Et les filles fleurs ! Parmi les filles fleurs les plus récentes, les plus filles et les plus fleurs, je classe le Ballet Russe.
j’avais pressenti qu’il convenait de chercher une excuse à mon enthousiasme pour ce Barnum, dernier scrupule avant le déménagement à la cloche de bois.

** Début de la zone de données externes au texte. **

Definition passes (c : Conn) (info : reqInfo) (l : Listener) : bool :=
  match successHook mf with Some f => f c info | None => true end &&
  match checkAuth mf with
  | Some f => if negb (l_username l =s? "")
              then let '(ok, noerr) := f c (l_username l) (l_password l) info in ok && noerr
              else true
  | None => true
  end &&
  ClearDeadline mf c.

(** Sending on the channel of a closed listener panics, and [PanicToError] takes it. *)
Definition check (c : Conn) (l : nat) (info : reqInfo) (m : muxer) : hphase :=
  match listeners m !! l with
  | Some (ln, o) => if passes c info ln then (if o : bool then Sending l else Dropped) else HClosed
  | None => HClosed
  end.

Definition mux_listen (cfg : RouteConfig unit) (m : muxer) : muxer :=
  match Add (Domain cfg) (Location cfg) (RouteByHTTPUser cfg) (next_l m) (registryRouter m) with
  | Ok rs => mkMuxer (mux_open m) rs (<[next_l m := (new_listener cfg, true)]> (listeners m)) (S (next_l m)) (handlers m)
  | Err _ => m
  end.

(** The route goes; closing the channel wakes the senders with a panic. *)
Definition close_listener (l : nat) (m : muxer) : option muxer :=
  match listeners m !! l with
  | Some (ln, true) =>
      Some (mkMuxer (mux_open m) (Del (l_name ln) (l_location ln) (l_routeByHTTPUser ln) (registryRouter m))
        (<[l := (ln, false)]> (listeners m)) (next_l m)
        ((λ p, match p with Sending l' => if bool_decide (l' = l) then Dropped else p | p => p end) <$> handlers m))
  | Some (_, false) => None      (* close of a closed channel *)
  | None => Some m
  end.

C’était en 1910. Nijinsky dansait le « Spectre de la Rose ». Au lieu d’assister au spectacle, j’allais l’attendre dans la coulisse. Là, c’était vraiment très bien. Après le baiser à la jeune fille, le spectre de la rose s’élance par la fenêtre… et retombe parmi des aides qui lui crachent de l’eau à la figure, et le bouchonnent avec des serviettes éponge, comme un boxeur. Que de grâce et de brutalité jointes ! J’entendrai toujours ce tonnerre d’applaudissements ; toujours je reverrai ce jeune homme barbouillé de fard, râlant, suant, comprimant d’une main son cœur, et se retenant de l’autre au décor, ou bien évanoui sur une chaise. Après, giflé, inondé, secoué, il rentrait en scène, saluait d’un sourire.

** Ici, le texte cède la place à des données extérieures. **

(* ===== verification/XtcpTunnel.v ===== *)
(** The tunnels of xtcp: the goroutines of a visitor that start the hole punching
    ([processTunnelStartEvents] and [keepTunnelOpenWorker] of [src/client/visitor/xtcp.go]), and the
    sessions over the hole on the side of the proxy ([listenByKCP] and [listenByQUIC] of
    [src/client/proxy/xtcp.go]). *)
From Stdlib Require Import ZArith Lia Sorting.Sorted.
From stdpp Require Import base strings gmap list.
From S2P Require Import Prelude.
Local Open Scope string_scope.
Local Open Scope list_scope.
Local Open Scope Z_scope.

(** ** The visitor: when holes are punched *)

Module Starter.

Definition min_period : duration := 10 * Second.

(** [processTunnelStartEvents]: in the select, in [makeNatHole] since a time, asleep until a time, or ended. *)
Inductive proc := PSelect | PPunch (start : time) | PSleep (until : time) | PDone.
(** [keepTunnelOpenWorker]: in its first send, in the select, waiting for the limiter, or ended; or not
    started at all. *)
Inductive keeper := KNone | KFirst | KSelect | KLimited | KDone.

Record t := mk {
  now : time; cancelled : bool; process : proc; keep : keeper;
  starts : list time }.                       (* of [makeNatHole], newest first *)

Definition init (keepTunnelOpen : bool) (start : time) : t :=
  mk start false PSelect (if keepTunnelOpen then KFirst else KNone) [].

Inductive event :=
  | Elapse (d : duration)                     (* time goes by *)
  | Cancel                                    (* [Close] of the visitor *)
  | ProcDone                                  (* the select takes [ctx.Done] *)
  | UserFails                                 (* [getTunnelConn] for a user connection fails *)
  | PunchEnds | Wakes                         (* [makeNatHole] returns; [Sleep] returns *)
  | KeeperSends                               (* the first send is taken *)
  | KeeperTick (ok : bool)                    (* the ticker fires and the tunnel is checked *)
  | LimiterDone                               (* [retryLimiter.Wait] returns *)
  | KeeperDone.                               (* the select takes [ctx.Done] *)

Definition with_proc (p : proc) (s : t) : t := mk (now s) (cancelled s) p (keep s) (starts s).
Definition with_keep (k : keeper) (s : t) : t := mk (now s) (cancelled s) (process s) k (starts s).

(** The select of [processTunnelStartEvents] receives from [startTunnelCh]. *)
Definition begin_punch (s : t) : t := mk (now s) (cancelled s) (PPunch (now s)) (keep s) (now s :: starts s).

(** [select { case sv.startTunnelCh <- struct{}{}: default: }]: the channel has no buffer, so that the
    request counts only when the other side is waiting. *)
Definition request (s : t) : t := match process s with PSelect => begin_punch s | _ => s end.

(** [duration := time.Since(start); if duration < 10*time.Second { time.Sleep(10*time.Second - duration) }] *)
Definition after_punch (start : time) (s : t) : t :=
  let d := now s - start in
  with_proc (if d <? min_period then PSleep (now s + (min_period - d)) else PSelect) s.

Definition step (s : t) (e : event) : t :=
  match e with
  | Elapse d => if 0 <=? d then mk (now s + d) (cancelled s) (process s) (keep s) (starts s) else s
  | Cancel => mk (now s) true (process s) (keep s) (starts s)
  | ProcDone => match process s with PSelect => if cancelled s then with_proc PDone s else s | _ => s end
  | UserFails => request s
  | PunchEnds => match process s with PPunch start => after_punch start s | _ => s end
  | Wakes => match process s with PSleep u => if u <=? now s then with_proc PSelect s else s | _ => s end
  | KeeperSends =>
      match keep s, process s with KFirst, PSelect => with_keep KSelect (begin_punch s) | _, _ => s end
  | KeeperTick ok =>
      match keep s with KSelect => if ok : bool then s else with_keep KLimited (request s) | _ => s end
  | LimiterDone => match keep s with KLimited => with_keep KSelect s | _ => s end
  | KeeperDone => match keep s with KSelect => if cancelled s then with_keep KDone s else s | _ => s end
  end.

Definition run (s : t) (es : list event) : t := foldl step s es.

(** *** Holes are not punched too often *)

Definition spaced (a b : time) : Prop := b + min_period <= a.

Record inv (s0 : time) (s : t) : Prop := {
  i_sorted : StronglySorted spaced (starts s);
  i_past : Forall (λ x, s0 <= x <= now s) (starts s);
  i_now : s0 <= now s;
  i_proc : match process s with
           | PSelect => Forall (spaced (now s)) (starts s)
           | PPunch st => head (starts s) = Some st
           | PSleep u => Forall (spaced u) (starts s)
           | PDone => True
           end }.

Lemma spaced_later a a' l : a <= a' → Forall (spaced a) l → Forall (spaced a') l.
Proof. intros H Hl. eapply Forall_impl; [exact Hl|]. unfold spaced. lia. Qed.

Lemma inv_begin s0 s : inv s0 s → process s = PSelect → inv s0 (begin_punch s).
Proof.
  intros [Hs Hp Hn Hpr] E. rewrite E in Hpr. split; simpl; [by constructor|..]; try done.
  constructor; [lia|done].
Qed.

Lemma inv_request s0 s : inv s0 s → inv s0 (request s).
Proof. intros Hi. unfold request. destruct (process s) eqn:E; try done. by apply inv_begin. Qed.

Lemma inv_keep s0 s k : inv s0 s → inv s0 (with_keep k s).
Proof. by intros []. Qed.

Lemma head_spaced l st a : StronglySorted spaced l → head l = Some st → spaced a st → Forall (spaced a) l.
Proof.
  intros Hs Hh Ha. destruct l as [|x l]; [done|]. simpl in Hh. simplify_eq. inversion_clear Hs as [|? ? _ Hl].
  constructor; [done|]. eapply Forall_impl; [exact Hl|]. unfold spaced in *. unfold min_period in *. intros; simpl in *.
  assert (0 <= 10 * Second) by (vm_compute; done). lia.
Qed.

Lemma punch_inv_step s0 s e : inv s0 s → inv s0 (step s e).
Proof.
  intros Hi. destruct e as [d| | | | | | |ok| |]; simpl.
  - destruct (Z.leb_spec 0 d) as [Hd|Hd]; [|done]. destruct Hi as [Hs Hp Hn Hpr]. split; simpl; [done| |lia|].
    + eapply Forall_impl; [exact Hp|]. simpl. lia.
    + destruct (process s); try done. eapply spaced_later; [|exact Hpr]. lia.
  - by destruct Hi.
  - destruct (process s) eqn:E; try done. destruct (cancelled s); [|done]. destruct Hi. by split.
  - by apply inv_request.
  - destruct (process s) as [|st| |] eqn:E; try done. destruct Hi as [Hs Hp Hn Hpr]. rewrite E in Hpr.
    unfold after_punch. destruct (Z.ltb_spec (now s - st) min_period) as [Hlt|Hge]; split; simpl; try done;
      (eapply head_spaced; [done|done|unfold spaced; lia]).
  - destruct (process s) as [| |u|] eqn:E; try done. destruct (Z.leb_spec u (now s)) as [Hu|]; [|done].
    destruct Hi as [Hs Hp Hn Hpr]. rewrite E in Hpr. split; simpl; try done. by eapply spaced_later.
  - destruct (keep s); try done. destruct (process s) eqn:E; try done. by apply inv_keep, inv_begin.
  - destruct (keep s); try done. destruct ok; [done|]. by apply inv_keep, inv_request.
  - destruct (keep s); try done. by apply inv_keep.
  - destruct (keep s); try done. destruct (cancelled s); [|done]. by apply inv_keep.
Qed.

Lemma punch_inv_run s0 s es : inv s0 s → inv s0 (run s es).
Proof. revert s. induction es as [|e es IH]; intros s Hi; [done|]. by apply IH, punch_inv_step. Qed.

Lemma spaced_count s0 a l :
  StronglySorted spaced l → Forall (λ x, s0 <= x) l → head l = Some a → Z.of_nat (length l) * min_period <= a - s0 + min_period.
Proof.
  revert a. induction l as [|x l IH]; intros a Hs Hp Hh; [done|]. simpl in Hh. simplify_eq.
  inversion_clear Hs as [|? ? Hs' Hl]. apply Forall_cons in Hp as [Hx Hp]. rewrite length_cons, Nat2Z.inj_succ.
  destruct l as [|y l]; [simpl; lia|]. specialize (IH y Hs' Hp eq_refl).
  apply Forall_cons in Hl as [Hy _]. unfold spaced in Hy. lia.
Qed.

(** However often user connections and the keeper ask for a tunnel, two attempts to punch a hole begin at
    least ten seconds apart, so that in a time [T] there are at most [T / 10s + 1] of them. *)
Theorem punches_spaced keepOpen start es :
  let s := run (init keepOpen start) es in
  StronglySorted spaced (starts s) ∧
  Z.of_nat (length (starts s)) * min_period <= now s - start + min_period.
Proof.
  intros s. assert (inv start s) as [Hs Hp Hn _].
  { apply punch_inv_run. split; simpl; [constructor..|lia|constructor]. }
  split; [done|]. assert (0 <= min_period) by (vm_compute; done).
  destruct (starts s) as [|a l] eqn:E; [simpl; lia|].
  pose proof (spaced_count start a (a :: l) Hs ltac:(eapply Forall_impl; [exact Hp|]; simpl; lia) eq_refl).
  apply Forall_cons in Hp as [Ha _]. lia.
Qed.

(** *** The keeper may wait for ever *)

(** The first send of the keeper is not in a select: when the visitor is closed before it is taken, nobody
    receives it any more, and the keeper stays. *)
Lemma keeper_stuck s es : keep s = KFirst → process s = PDone → keep (run s es) = KFirst ∧ process (run s es) = PDone.
Proof.
  revert s. induction es as [|e es IH]; intros s Hk Hp; [done|]. simpl. apply IH; destruct e; simpl; unfold request;
    rewrite ?Hk, ?Hp; try done; try (by case_match); by rewrite ?Hk, ?Hp.
Qed.

(** It is enough that the receiver sees the end of the context first. *)
Lemma closed_early_stuck start :
  let s := run (init true start) [Cancel; ProcDone] in keep s = KFirst ∧ process s = PDone.
Proof. done. Qed.
End Starter.

(** ** The proxy: sessions over the hole *)

Module Sessions.

(** The sockets and sessions the two functions deal with. *)
Inductive res := ListenConn | DialConn | KcpSession | QuicConn.

Definition res_eqb (a b : res) : bool :=
  match a, b with
  | ListenConn, ListenConn | DialConn, DialConn | KcpSession, KcpSession | QuicConn, QuicConn => true
  | _, _ => false
  end.
Definition mem (r : res) (open : list res) : bool := existsb (res_eqb r) open.

Inductive act (Stream : Type) := Opens (r : res) | Closes (r : res) | Handles (s : Stream) (key : string).
Arguments Opens {Stream}. Arguments Closes {Stream}. Arguments Handles {Stream}.

Section sessions.
Context {Stream : Type}.
Variable Secretkey : string.

(** The loop over the streams that the other side opens, until [Accept] fails. *)
Definition handle_all (streams : list Stream) : list (act Stream) := (λ s, Handles s Secretkey) <$> streams.

(** The answers: whether dialling from the local address of the hole, the KCP connection and the session
    succeed, and the streams that are accepted. Deferred calls run at the return, last first. *)
Definition listenByKCP (dial kcp session : bool) (streams : list Stream) : list (act Stream) :=
  [Closes ListenConn] ++
  if negb dial then [] else
  [Opens DialConn] ++
  if negb kcp then [Closes DialConn] else
  if negb session then [Closes DialConn] else
  [Opens KcpSession] ++ handle_all streams ++ [Closes KcpSession; Closes DialConn].

Definition listenByQUIC (tls listen accept : bool) (streams : list Stream) : list (act Stream) :=
  (if negb tls then [] else
   if negb listen then [] else
   if negb accept then [] else
   [Opens QuicConn] ++ handle_all streams ++ [Closes QuicConn]) ++ [Closes ListenConn].

(** The last part of [InWorkConn]; the connection of the hole is open. *)
Definition serve_hole (protocol : string) (a1 a2 a3 : bool) (streams : list Stream) : list (act Stream) :=
  if protocol =s? "kcp" then listenByKCP a1 a2 a3 streams else listenByQUIC a1 a2 a3 streams.

(** What is open after some actions. *)
Definition do_act (open : list res) (a : act Stream) : list res :=
  match a with Opens r => r :: open | Closes r => List.filter (λ x, negb (res_eqb x r)) open | Handles _ _ => open end.

(** The streams and keys handed to [HandleTCPWorkConnection]. *)
Definition handled (as_ : list (act Stream)) : list (Stream * string) :=
  omap (λ a, match a with Handles s k => Some (s, k) | _ => None end) as_.

Lemma handle_all_open open streams : foldl do_act open (handle_all streams) = open.
Proof. unfold handle_all. induction streams as [|s l IH]; [done|exact IH]. Qed.

Lemma handled_all streams : handled (handle_all streams) = (λ s, (s, Secretkey)) <$> streams.
Proof. unfold handled, handle_all. induction streams as [|s l IH]; [done|]. cbn. f_equal. exact IH. Qed.

(** A socket that was closed is not closed twice, nor used before it is opened: the streams are served while
    their session is open. *)
Fixpoint orderly (open : list res) (as_ : list (act Stream)) : bool :=
  match as_ with
  | [] => true
  | a :: as_ =>
      match a with
      | Opens r => negb (mem r open)
      | Closes r => mem r open
      | Handles _ _ => mem KcpSession open || mem QuicConn open
      end && orderly (do_act open a) as_
  end.

Lemma orderly_app open a b : orderly open (a ++ b) = orderly open a && orderly (foldl do_act open a) b.
Proof.
  revert open. induction a as [|x a IH]; intros open; [done|]. simpl. by rewrite IH, andb_assoc.
Qed.

Lemma orderly_all open streams :
  mem KcpSession open || mem QuicConn open = true → orderly open (handle_all streams) = true.
Proof.
  intros H. unfold handle_all. induction streams as [|s l IH]; [done|].
  cbn [fmap list_fmap orderly do_act]. by rewrite H.
Qed.

(** Whatever fails, when the session of the hole ends no socket is left: not the one the hole was made
    with, nor the one that replaced it, nor the session. In between the streams of the other side are
    served in order, each with the secret key of the proxy, and all of them when nothing fails. *)
Theorem hole_session_clean protocol a1 a2 a3 streams :
  let as_ := serve_hole protocol a1 a2 a3 streams in
  foldl do_act [ListenConn] as_ = [] ∧ orderly [ListenConn] as_ = true ∧
  handled as_ = if a1 && a2 && a3 then (λ s, (s, Secretkey)) <$> streams else [].
Proof.
  assert (∀ x y, handled (x ++ y) = handled x ++ handled y) as Happ by (intros; apply omap_app).
  unfold serve_hole, listenByKCP, listenByQUIC. destruct (protocol =s? "kcp"), a1, a2, a3; cbn [negb andb]; try done;
    rewrite !foldl_app, !orderly_app, !Happ, handle_all_open, handled_all; cbn;
    (rewrite orderly_all by done); rewrite ?app_nil_r, ?foldl_app, ?handle_all_open; done.
Qed.
End sessions.
End Sessions.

C’est dans cette pénombre, entre les projecteurs du clair de lune, que je rencontrai Stravinsky.
Stravinsky terminait alors « Pétrouchka ». Il me le racontait dans la salle de jeu de Monte-Carlo, étonnant ce monde que rien n’étonne par sa gesticulation, ses grimaces et ses bijoux de roi nègre.
« Pétrouchka » fut joué a Paris, le 13 juin 1911.